DATASET RECORDS:
(* ===== verification/AgentApi.v ===== *)
(** The vault as its clients in the other crates use it.

    The provisioner and the git helper of [zerolease-agent] and the provider of
    [zerolease-provider] all connect, request a lease, read the secret and revoke the
    lease. [VaultApi] is that interface; the typed client of [src/client.rs] implements it
    over any transport. Their theorems are stated over a vault that logs its calls, so that
    they say what was asked of it whatever it answers. *)
From S2P Require Import Prelude Text Concrete Types Lease Session Store Auth.
From S2P Require Import AuditEvents Frame Protocol Client.

Local Open Scope string_scope.
Local Open Scope Z_scope.
Local Open Scope list_scope.

(** ** The interface *)

Class VaultApi (St : Type) := {
  api_connect : option string → M St Error unit;
  api_request_lease : string → string → string → M St Error LeaseGrant;
  api_access_secret : Uuid → string → M St Error bytes;
  api_revoke_lease : Uuid → RevocationReason → M St Error unit
}.

(** The typed client; [connector] gives the stream of a new connection. *)
Definition client_VaultApi {St V} `{!Env, !FrameIO St, !UuidText, !Wire V, !Base64}
    `{!Serde ClientHello, !Serde ServerHello, !Serde (Request V), !Serde (Response V)}
    (connector : outcome Error St) : VaultApi St := {|
  api_connect := λ token,
    match token with Some t => connect_with_token connector t | None => connect connector end;
  api_request_lease := client_request_lease (V := V);
  api_access_secret := client_access_secret (V := V);
  api_revoke_lease := client_revoke_lease (V := V)
|}.

(** Whatever is asked, a call returns, with a value or an error. *)
Class VaultApiLaws (St : Type) `{!VaultApi St} := {
  api_connect_ok : ∀ t, well_behaved (api_connect t);
  api_request_lease_ok : ∀ a n d, well_behaved (api_request_lease a n d);
  api_access_secret_ok : ∀ i d, well_behaved (api_access_secret i d);
  api_revoke_lease_ok : ∀ i r, well_behaved (api_revoke_lease i r)
}.

(** ** The typed client implements it *)

Section well_behaved.
Context {St E : Type}.

Lemma well_behaved_bind {A B} (m : M St E A) (k : A → M St E B) :
  well_behaved m → (∀ a, well_behaved (k a)) → well_behaved (m ≫= k).
Proof.
  intros Hm Hk s w. wp_step. eapply wp_mono; [apply Hm|].
  intros [a|e|] s1 w1 [Hnp Hw1]; [|by split|done].
  eapply wp_mono; [apply Hk|]. intros r s2 w2 [? Hw2]. split; [done|]. by etrans.
Qed.
Lemma well_behaved_lift {A} (r : outcome E A) : r ≠ Panic → well_behaved (St := St) (lift r).
Proof. by intros Hr s w. Qed.
Lemma well_behaved_ret {A} (a : A) : well_behaved (St := St) (E := E) (mret a).
Proof. by intros s w. Qed.
Lemma well_behaved_write (s' : St) : well_behaved (E := E) (write s').
Proof. by intros s w. Qed.
End well_behaved.
#[export] Hint Resolve well_behaved_bind well_behaved_lift well_behaved_ret
  well_behaved_write : zerolease.

Class FrameIOLaws (St : Type) `{!FrameIO St} := {
  send_frame_ok : ∀ b, well_behaved (send_frame b);
  recv_frame_ok : well_behaved recv_frame
}.
#[global] Instance stream_FrameIOLaws `{!Env, !StreamIO} : FrameIOLaws Stream.
Proof.
  split.
  - intros b s w. wp_call write_frame_wp. intros [[]|e|] s' w' (Hw & _ & Hr); split; naive_solver.
  - intros s w. wp_call read_frame_wp. intros [b|e|] s' w' (Hw & _ & Hr); split; naive_solver.
Qed.

Section client_laws.
Context {St V : Type} `{!Env, !FrameIO St, !FrameIOLaws St, !UuidText, !Base64, !Base64Laws}.
Context `{!Wire V, !WireLaws V}.
Context `{!Serde ClientHello, !SerdeLaws ClientHello, !Serde ServerHello, !SerdeLaws ServerHello}.
Context `{!Serde (Request V), !SerdeLaws (Request V), !Serde (Response V), !SerdeTotal (Response V)}.

Lemma transport_err_ok {A} what (r : outcome string A) :
  r ≠ Panic → well_behaved (St := St) (transport_err what r).
Proof. intros Hr. apply well_behaved_lift. by destruct r. Qed.

Ltac well_behaved_step :=
  first
    [ apply well_behaved_bind; [|intros ?]
    | apply transport_err_ok;
      first [apply to_json_no_panic | apply from_json_no_panic | apply to_value_no_panic
            | apply from_value_no_panic | apply b64_decode_no_panic]
    | apply send_frame_ok | apply recv_frame_ok | apply well_behaved_ret ].
Ltac well_behaved_tac := repeat well_behaved_step.

Lemma connect_with_hello_ok connector hello :
  connector ≠ Panic → well_behaved (connect_with_hello (St := St) connector hello).
Proof.
  intros Hc. unfold connect_with_hello.
  apply well_behaved_bind; [by apply well_behaved_lift|intros stream].
  apply well_behaved_bind; [apply well_behaved_write|intros _]. well_behaved_tac.
  by destruct (negb _).
Qed.

Lemma client_request_ok method (params : V) : well_behaved (client_request (St := St) method params).
Proof.
  unfold client_request. apply well_behaved_bind; [by intros s w; split; [|solve_world]|].
  intros id. cbv zeta. well_behaved_tac. apply well_behaved_lift. unfold response_value.
  by destruct (response_ok _).
Qed.

(** The typed client keeps the promise of the interface over every transport whose calls
    return. *)
Lemma client_VaultApiLaws connector :
  connector ≠ Panic → @VaultApiLaws St (client_VaultApi (V := V) connector).
Proof.
  intros Hc. split.
  - intros [t|]; by apply connect_with_hello_ok.
  - intros a n d. simpl. unfold client_request_lease, to_params, parse_result.
    repeat first [apply client_request_ok | well_behaved_step].
  - intros i d. simpl. unfold client_access_secret, to_params, parse_result.
    repeat first [apply client_request_ok | well_behaved_step].
  - intros i r. simpl. unfold client_revoke_lease, to_params.
    repeat first [apply client_request_ok | well_behaved_step].
Qed.
End client_laws.

(** ** A vault with a log *)

Inductive ApiCall :=
  | CallConnect (token : option string)
  | CallLease (agent secret domain : string) (r : outcome Error LeaseGrant)
  | CallAccess (id : Uuid) (domain : string) (r : outcome Error bytes)
  | CallRevoke (id : Uuid) (reason : RevocationReason).

(** Any vault, with a log of the calls made. *)
Definition logged_call {St A} (m : M St Error A) (c : outcome Error A → ApiCall)
    : M (St * list ApiCall) Error A := λ s w,
  match m s.1 w with (r, s', w') => (r, (s', s.2 ++ [c r]), w') end.
Definition logged_VaultApi {St} `{!VaultApi St} : VaultApi (St * list ApiCall) := {|
  api_connect := λ t, logged_call (api_connect t) (λ _, CallConnect t);
  api_request_lease := λ a n d, logged_call (api_request_lease a n d) (CallLease a n d);
  api_access_secret := λ i d, logged_call (api_access_secret i d) (CallAccess i d);
  api_revoke_lease := λ i r, logged_call (api_revoke_lease i r) (λ _, CallRevoke i r)
|}.

(** The leases a log shows as granted, and those it shows as revoked. *)
Definition leased (log : list ApiCall) : list Uuid :=
  omap (λ c, match c with
    | CallLease _ _ _ (Ok g) => Some (LeaseId_as_uuid (grant_lease_id g))
    | _ => None end) log.
Definition revoked (log : list ApiCall) : list Uuid :=
  omap (λ c, match c with CallRevoke i _ => Some i | _ => None end) log.

Lemma leased_app l1 l2 : leased (l1 ++ l2) = leased l1 ++ leased l2.
Proof. apply omap_app. Qed.
Lemma revoked_app l1 l2 : revoked (l1 ++ l2) = revoked l1 ++ revoked l2.
Proof. apply omap_app. Qed.

Lemma logged_call_wp {St A} (m : M St Error A) (c : outcome Error A → ApiCall) s w :
  well_behaved m →
  wp (logged_call m c) s w (λ r s' w', r ≠ Panic ∧ world_le w w' ∧ s'.2 = s.2 ++ [c r]).
Proof.
  intros Hm. specialize (Hm s.1 w). unfold wp, logged_call in *.
  destruct (m s.1 w) as [[r s'] w']. naive_solver.
Qed.

Lemma logged_call_run {St A} (m : M St Error A) (c : outcome Error A → ApiCall) s w r s' w' :
  logged_call m c s w = (r, s', w') → m s.1 w = (r, s'.1, w').
Proof. unfold logged_call. destruct (m s.1 w) as [[r1 s1] w1]. by intros [= <- <- <-]. Qed.

(** ** Witnesses *)

(** A vault that grants lease 1 to every request. *)
Definition demo_grant : LeaseGrant :=
  mkLeaseGrant (LeaseId_from_uuid 1) (SecretName_new "gh") [] (900 * NANOS) false None.
Definition demo_VaultApi : VaultApi unit := {|
  api_connect := λ _, mret tt;
  api_request_lease := λ _ _ _, mret demo_grant;
  api_access_secret := λ _ _, mret (as_bytes "it's");
  api_revoke_lease := λ _ _, mret tt
|}.
Lemma demo_VaultApiLaws : @VaultApiLaws unit demo_VaultApi.
Proof. by constructor; intros; intros s w. Qed.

ACTIVITY: Exactly those lines that run from the start of the listing to the line containing "(connector : outcome" should be output, and no others.

THE ANSWER:
(* ===== verification/AgentApi.v ===== *)
(** The vault as its clients in the other crates use it.

    The provisioner and the git helper of [zerolease-agent] and the provider of
    [zerolease-provider] all connect, request a lease, read the secret and revoke the
    lease. [VaultApi] is that interface; the typed client of [src/client.rs] implements it
    over any transport. Their theorems are stated over a vault that logs its calls, so that
    they say what was asked of it whatever it answers. *)
From S2P Require Import Prelude Text Concrete Types Lease Session Store Auth.
From S2P Require Import AuditEvents Frame Protocol Client.

Local Open Scope string_scope.
Local Open Scope Z_scope.
Local Open Scope list_scope.

(** ** The interface *)

Class VaultApi (St : Type) := {
  api_connect : option string → M St Error unit;
  api_request_lease : string → string → string → M St Error LeaseGrant;
  api_access_secret : Uuid → string → M St Error bytes;
  api_revoke_lease : Uuid → RevocationReason → M St Error unit
}.

(** The typed client; [connector] gives the stream of a new connection. *)
Definition client_VaultApi {St V} `{!Env, !FrameIO St, !UuidText, !Wire V, !Base64}
    `{!Serde ClientHello, !Serde ServerHello, !Serde (Request V), !Serde (Response V)}
    (connector : outcome Error St) : VaultApi St := {|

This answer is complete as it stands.